(* ===== verification/Keys.v ===== *)
(** * Physical buttons, keys and key chords

    Models [xenoteer-core/src/input/keyboard_plan.rs] and, of [input/action.rs], the
    physical identifiers, the logical buttons and the pointer mapping. *)

From stdpp Require Import base numbers list option sets.
From Stdlib Require Import Lia.
From S2P Require Import Prelude.

Local Open Scope N_scope.

(** ** Physical identifiers *)

(** [InputDelayKind]. *)
Inductive InputDelayKind := PreClickDwell | PressDuration | DragPressDwell | DragReleaseDwell.

(** [InputActionError]. *)
Inductive InputActionError :=
  | InvalidPhysicalButton
  | InvalidPhysicalKey (keycode : N)
  | InvalidButtonMappingLength (actual : N)
  | AmbiguousLogicalButton (logical : N)
  | UnavailableLogicalButton (logical : N)
  | InvalidClickCount (count : N)
  | EventLimitExceeded
  | XtestDelayTooLong (kind : InputDelayKind) (delay_ms : N)
  | InvalidDoubleClickThreshold (threshold_ms : N)
  | InterClickIntervalTooLong (interval_ms threshold_ms : N)
  | InvalidScrollCount (count : N)
  | InvalidScrollInterval (interval_ms : N).

Definition u8_max : N := 255.
Definition MIN_PHYSICAL_KEYCODE : N := 8.

(** [PhysicalButton(u8)] and [PhysicalKey(u8)]. *)
Record PhysicalButton := mkPhysicalButton { detail : N }.
Record PhysicalKey := mkPhysicalKey { keycode : N }.

#[export] Instance PhysicalButton_eq_dec : EqDecision PhysicalButton.
Proof. solve_decision. Defined.
#[export] Instance PhysicalKey_eq_dec : EqDecision PhysicalKey.
Proof. solve_decision. Defined.

(** [PhysicalButton::new], [PhysicalKey::new]: of a [u8]. *)
Definition new_button (detail : N) : result PhysicalButton InputActionError :=
  if decide (detail = 0) then Err InvalidPhysicalButton else Ok (mkPhysicalButton detail).

Definition new_key (keycode : N) : result PhysicalKey InputActionError :=
  if decide (keycode < MIN_PHYSICAL_KEYCODE) then Err (InvalidPhysicalKey keycode)
  else Ok (mkPhysicalKey keycode).

(** Identifiers built from a [u8] by the constructors. *)
Definition valid_button (b : PhysicalButton) : Prop := 1 <= detail b <= u8_max.
Definition valid_key (k : PhysicalKey) : Prop := MIN_PHYSICAL_KEYCODE <= keycode k <= u8_max.

#[export] Instance valid_button_dec b : Decision (valid_button b).
Proof. unfold valid_button. apply _. Defined.
#[export] Instance valid_key_dec k : Decision (valid_key k).
Proof. unfold valid_key. apply _. Defined.

(** ** Logical buttons *)

(** [LogicalButton]. *)
Inductive LogicalButton :=
  | ButtonLeft | ButtonMiddle | ButtonRight
  | ScrollUp | ScrollDown | ScrollLeft | ScrollRight
  | ButtonBack | ButtonForward.

(** [LogicalButton::number]. *)
Definition number (self : LogicalButton) : N :=
  match self with
  | ButtonLeft => 1
  | ButtonMiddle => 2
  | ButtonRight => 3
  | ScrollUp => 4
  | ScrollDown => 5
  | ScrollLeft => 6
  | ScrollRight => 7
  | ButtonBack => 8
  | ButtonForward => 9
  end.

(** [ButtonMapping]. *)
Module ButtonMapping.

Record t := mk { logical_by_physical : list N }.

(** [ButtonMapping::from_server]. *)
Definition from_server (logical_by_physical : list N) : result t InputActionError :=
  if decide (u8_max < len logical_by_physical)
  then Err (InvalidButtonMappingLength (len logical_by_physical))
  else Ok (mk logical_by_physical).

(** The loop of [physical_for]: the index of the only entry that maps to the button. *)
Fixpoint find_index (logical_number index : N) (entries : list N) (match_index : option N) :
    result (option N) InputActionError :=
  match entries with
  | [] => Ok match_index
  | mapped_logical :: entries =>
      if decide (mapped_logical = logical_number) then
        match match_index with
        | Some _ => Err (AmbiguousLogicalButton logical_number)
        | None => find_index logical_number (index + 1) entries (Some index)
        end
      else find_index logical_number (index + 1) entries match_index
  end.

(** [ButtonMapping::physical_for]; [u8::try_from] of the index plus one. *)
Definition physical_for (self : t) (logical : LogicalButton) :
    result PhysicalButton InputActionError :=
  let logical_number := number logical in
  match find_index logical_number 0 (logical_by_physical self) None with
  | Err e => Err e
  | Ok None => Err (UnavailableLogicalButton logical_number)
  | Ok (Some index) =>
      if decide (index + 1 <= u8_max) then new_button (index + 1)
      else Err InvalidPhysicalButton
  end.

Lemma find_index_spec n entries base found :
  match find_index n base entries found with
  | Ok o =>
      match found with
      | Some i => o = Some i /\ n ∉ entries
      | None =>
          match o with
          | None => n ∉ entries
          | Some i => base <= i /\ entries !! N.to_nat (i - base) = Some n /\
              forall j, entries !! j = Some n -> j = N.to_nat (i - base)
          end
      end
  | Err e => e = AmbiguousLogicalButton n /\
      match found with
      | Some _ => n ∈ entries
      | None => exists i j, i <> j /\ entries !! i = Some n /\ entries !! j = Some n
      end
  end.
Proof.
  revert base found. induction entries as [| x entries IH]; intros base found; simpl.
  { destruct found; [split; [done |] |]; apply not_elem_of_nil. }
  case_decide as Hx.
  - subst x. destruct found as [i |]; [split; [done | by left] |].
    specialize (IH (base + 1) (Some base)).
    destruct (find_index n (base + 1) entries (Some base)) as [o | e].
    + destruct IH as [-> Hn]. split; [lia |]. replace (N.to_nat (base - base)) with 0%nat by lia.
      split; [done |]. intros [| j] Hj; [done |]. exfalso. apply Hn.
      apply list_elem_of_lookup. by exists j.
    + destruct IH as [-> Hin]. split; [done |]. apply list_elem_of_lookup in Hin as [j Hj].
      by exists 0%nat, (S j).
  - specialize (IH (base + 1) found).
    destruct (find_index n (base + 1) entries found) as [o | e].
    + destruct found as [i |]; [destruct IH as [-> ?]; split; [done | set_solver] |].
      destruct o as [i |]; [| set_solver]. destruct IH as (Hle & Hi & Hu).
      replace (N.to_nat (i - base)) with (S (N.to_nat (i - (base + 1)))) by lia.
      split; [lia |]. split; [done |]. intros [| j] Hj; [simpl in Hj; congruence |]. f_equal. by apply Hu.
    + destruct IH as [-> IH]. split; [done |]. destruct found; [by right |].
      destruct IH as (i & j & ? & ? & ?). exists (S i), (S j). split; [congruence | done].
Qed.

End ButtonMapping.

(** ** Key chords *)
Definition MAX_CHORD_KEYS : N := 16.

(** [ResolvedKey]. *)
Module ResolvedKey.
Record t := mk { key : PhysicalKey; modifier : bool }.
#[export] Instance eq_dec : EqDecision t.
Proof. solve_decision. Defined.
End ResolvedKey.
Export (hints) ResolvedKey.

(** [KeyEventKind], [KeyEvent]. *)
Inductive KeyEventKind := KeyPress | KeyRelease.

Module KeyEvent.
Record t := mk { resolved : ResolvedKey.t; kind : KeyEventKind }.
End KeyEvent.

(** [KeyPlanError]. *)
Inductive KeyPlanError :=
  | EmptyChord
  | TooManyKeys (actual : N)
  | DuplicateKey (key : PhysicalKey).

(** [KeyPlan]. *)
Module KeyPlan.

Record t := mk {
  caller_order : list ResolvedKey.t;
  press_order : list ResolvedKey.t;
  events : list KeyEvent.t
}.

(** The duplicate check: the keys [seen] so far, in order. *)
Fixpoint check_distinct (keys : list ResolvedKey.t) (seen : list PhysicalKey) :
    result unit KeyPlanError :=
  match keys with
  | [] => Ok tt
  | resolved :: keys =>
      if decide (ResolvedKey.key resolved ∈ seen) then Err (DuplicateKey (ResolvedKey.key resolved))
      else check_distinct keys (seen ++ [ResolvedKey.key resolved])
  end.

(** [KeyPlan::chord]. *)
Definition chord (keys : list ResolvedKey.t) : result t KeyPlanError :=
  if decide (keys = []) then Err EmptyChord
  else if decide (MAX_CHORD_KEYS < len keys) then Err (TooManyKeys (len keys))
  else
    match check_distinct keys [] with
    | Err e => Err e
    | Ok _ =>
        let press_order :=
          filter (fun key => ResolvedKey.modifier key = true) keys ++
          filter (fun key => ResolvedKey.modifier key <> true) keys in
        let events :=
          map (fun resolved => KeyEvent.mk resolved KeyPress) press_order ++
          map (fun resolved => KeyEvent.mk resolved KeyRelease) (rev press_order) in
        Ok (mk keys press_order events)
    end.

(** [KeyPlan::key]. *)
Definition key (key : ResolvedKey.t) : result t KeyPlanError := chord [key].

Lemma check_distinct_spec keys seen :
  NoDup seen ->
  (check_distinct keys seen = Ok tt <-> NoDup (seen ++ map ResolvedKey.key keys)).
Proof.
  revert seen. induction keys as [| k keys IH]; intros seen Hs; simpl.
  { rewrite app_nil_r. split; [done | intros _; done]. }
  case_decide as Hin.
  - split; [done |]. intros Hn. exfalso. apply NoDup_app in Hn as (_ & Hn & _).
    apply (Hn _ Hin). by left.
  - rewrite IH; [by rewrite <- app_assoc |].
    apply NoDup_app. split; [done |]. split; [| apply NoDup_singleton].
    intros x Hx ->%list_elem_of_singleton. done.
Qed.

(** The press order is the caller's, stably partitioned. *)
Lemma press_order_Permutation (keys : list ResolvedKey.t) :
  filter (fun key => ResolvedKey.modifier key = true) keys ++
  filter (fun key => ResolvedKey.modifier key <> true) keys ≡ₚ keys.
Proof. apply (filter_partition (fun key => ResolvedKey.modifier key = true)). Qed.

Lemma chord_Ok keys plan :
  chord keys = Ok plan <->
  keys <> [] /\ len keys <= MAX_CHORD_KEYS /\ NoDup (map ResolvedKey.key keys) /\
  let press := filter (fun key => ResolvedKey.modifier key = true) keys ++
               filter (fun key => ResolvedKey.modifier key <> true) keys in
  plan = mk keys press
    (map (fun r => KeyEvent.mk r KeyPress) press ++ map (fun r => KeyEvent.mk r KeyRelease) (rev press)).
Proof.
  unfold chord. cbv zeta. case_decide as H1; [naive_solver |].
  case_decide as H2; [split; [done | intros (_ & ? & _); lia] |].
  pose proof (check_distinct_spec keys [] (NoDup_nil_2)) as Hd. simpl in Hd.
  destruct (check_distinct keys []) as [[] | e] eqn:Hc.
  - split; [intros [= <-] | intros (_ & _ & _ & ->); done]. split_and!; [done | lia | by apply Hd | done].
  - split; [done |]. intros (_ & _ & Hn & _). apply Hd in Hn. congruence.
Qed.

End KeyPlan.

(** ** Properties *)
Section KeysProperties.

(** The pointer mapping is inverted exactly.  A mapping taken from the server
    resolves a logical button to a physical one if and only if exactly one physical
    button maps to it; the result is that button, counted from one. *)
Theorem physical_for_exact (entries : list N) (mapping : ButtonMapping.t) (logical : LogicalButton)
    (b : PhysicalButton) :
  ButtonMapping.from_server entries = Ok mapping ->
  ButtonMapping.physical_for mapping logical = Ok b <->
    exists i, entries !! i = Some (number logical) /\
      (forall j, entries !! j = Some (number logical) -> j = i) /\
      b = mkPhysicalButton (N.of_nat i + 1).
Proof.
  unfold ButtonMapping.from_server. case_decide as Hlen; [done |]. intros [= <-].
  unfold ButtonMapping.physical_for. simpl.
  pose proof (ButtonMapping.find_index_spec (number logical) entries 0 None) as Hf.
  destruct (ButtonMapping.find_index _ _ _ _) as [[i |] | e]; simpl in Hf.
  - destruct Hf as (_ & Hi & Hu). rewrite N.sub_0_r in Hi, Hu.
    pose proof (lookup_lt_Some _ _ _ Hi) as Hlt. unfold len in Hlen.
    rewrite decide_True by lia. unfold new_button. rewrite decide_False by lia. split.
    + intros [= <-]. exists (N.to_nat i). split; [done |]. split; [done |]. f_equal. lia.
    + intros (j & Hj & _ & ->). rewrite (Hu j Hj). do 2 f_equal. lia.
  - split; [done |]. intros (i & Hi & _). exfalso. apply Hf. apply list_elem_of_lookup. by exists i.
  - destruct Hf as (-> & i & j & Hne & Hi & Hj). split; [done |]. intros (k & _ & Hu & _).
    apply Hu in Hi. apply Hu in Hj. congruence.
Qed.

(** Chords are balanced and nested.  A chord is planned exactly for one to sixteen
    distinct keys.  Its presses are the caller's keys, the modifiers first, each group
    in the caller's order; its releases are the presses in reverse, so every key is
    pressed once, released once and after its press, and the modifiers are down
    whenever another key is. *)
Theorem chord_is_balanced (keys : list ResolvedKey.t) :
  (is_ok (KeyPlan.chord keys) = true <->
     1 <= len keys <= 16 /\ NoDup (map ResolvedKey.key keys)) /\
  (forall plan, KeyPlan.chord keys = Ok plan ->
     KeyPlan.press_order plan ≡ₚ keys /\
     (exists modifiers others, KeyPlan.press_order plan = modifiers ++ others /\
        sublist modifiers keys /\ sublist others keys /\
        Forall (fun k => ResolvedKey.modifier k = true) modifiers /\
        Forall (fun k => ResolvedKey.modifier k = false) others) /\
     KeyPlan.events plan =
       map (fun r => KeyEvent.mk r KeyPress) (KeyPlan.press_order plan) ++
       rev (map (fun r => KeyEvent.mk r KeyRelease) (KeyPlan.press_order plan))).
Proof.
  split.
  - split.
    + destruct (KeyPlan.chord keys) as [plan | e] eqn:Hc; [intros _ | done].
      apply KeyPlan.chord_Ok in Hc as (Hne & Hle & Hn & _). split; [| done].
      unfold MAX_CHORD_KEYS in Hle. destruct keys; [done |]. rewrite len_cons in *. lia.
    + intros ([H1 H2] & Hn).
      assert (exists plan, KeyPlan.chord keys = Ok plan) as [plan ->]; [| done].
      eexists. apply KeyPlan.chord_Ok. split_and!; try done. intros ->. change (len []) with 0 in H1. lia.
  - intros plan Hc. apply KeyPlan.chord_Ok in Hc as (_ & _ & _ & ->). simpl.
    split; [apply KeyPlan.press_order_Permutation |]. split; [| by rewrite map_rev].
    do 2 eexists. split; [reflexivity |].
    split; [apply sublist_filter |]. split; [apply sublist_filter |].
    split; apply Forall_forall; intros k [Hk _]%list_elem_of_filter; [done |].
    by destruct (ResolvedKey.modifier k).
Qed.

End KeysProperties.

(** ** Witnesses *)
Module KeysWitness.

Lemma physical_for_exact_witness :
  ButtonMapping.physical_for (ButtonMapping.mk [3; 2; 1; 4; 5]) ButtonLeft = Ok (mkPhysicalButton 3).
Proof.
  apply (physical_for_exact [3; 2; 1; 4; 5] (ButtonMapping.mk [3; 2; 1; 4; 5]) ButtonLeft
    (mkPhysicalButton 3) eq_refl).
  exists 2%nat. split; [reflexivity |]. split; [| reflexivity].
  intros [| [| [| [| [| j]]]]]; simpl; intros H; try discriminate H. reflexivity.
Defined.

Lemma chord_is_balanced_witness :
  is_ok (KeyPlan.chord [ResolvedKey.mk (mkPhysicalKey 38) false; ResolvedKey.mk (mkPhysicalKey 37) true])
    = true.
Proof.
  apply (chord_is_balanced [ResolvedKey.mk (mkPhysicalKey 38) false;
    ResolvedKey.mk (mkPhysicalKey 37) true]).
  split; [vm_compute; split; discriminate |].
  apply NoDup_cons. split; [| apply NoDup_singleton].
  intros H. apply list_elem_of_singleton in H. discriminate H.
Defined.

End KeysWitness.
-----
## Exercise goal
Everything from the first line above through the line that contains "Definition new_key (keycode" should be duplicated exactly, please, and nothing beyond it.

## The answer
(* ===== verification/Keys.v ===== *)
(** * Physical buttons, keys and key chords

    Models [xenoteer-core/src/input/keyboard_plan.rs] and, of [input/action.rs], the
    physical identifiers, the logical buttons and the pointer mapping. *)

From stdpp Require Import base numbers list option sets.
From Stdlib Require Import Lia.
From S2P Require Import Prelude.

Local Open Scope N_scope.

(** ** Physical identifiers *)

(** [InputDelayKind]. *)
Inductive InputDelayKind := PreClickDwell | PressDuration | DragPressDwell | DragReleaseDwell.

(** [InputActionError]. *)
Inductive InputActionError :=
  | InvalidPhysicalButton
  | InvalidPhysicalKey (keycode : N)
  | InvalidButtonMappingLength (actual : N)
  | AmbiguousLogicalButton (logical : N)
  | UnavailableLogicalButton (logical : N)
  | InvalidClickCount (count : N)
  | EventLimitExceeded
  | XtestDelayTooLong (kind : InputDelayKind) (delay_ms : N)
  | InvalidDoubleClickThreshold (threshold_ms : N)
  | InterClickIntervalTooLong (interval_ms threshold_ms : N)
  | InvalidScrollCount (count : N)
  | InvalidScrollInterval (interval_ms : N).

Definition u8_max : N := 255.
Definition MIN_PHYSICAL_KEYCODE : N := 8.

(** [PhysicalButton(u8)] and [PhysicalKey(u8)]. *)
Record PhysicalButton := mkPhysicalButton { detail : N }.
Record PhysicalKey := mkPhysicalKey { keycode : N }.

#[export] Instance PhysicalButton_eq_dec : EqDecision PhysicalButton.
Proof. solve_decision. Defined.
#[export] Instance PhysicalKey_eq_dec : EqDecision PhysicalKey.
Proof. solve_decision. Defined.

(** [PhysicalButton::new], [PhysicalKey::new]: of a [u8]. *)
Definition new_button (detail : N) : result PhysicalButton InputActionError :=
  if decide (detail = 0) then Err InvalidPhysicalButton else Ok (mkPhysicalButton detail).

Definition new_key (keycode : N) : result PhysicalKey InputActionError :=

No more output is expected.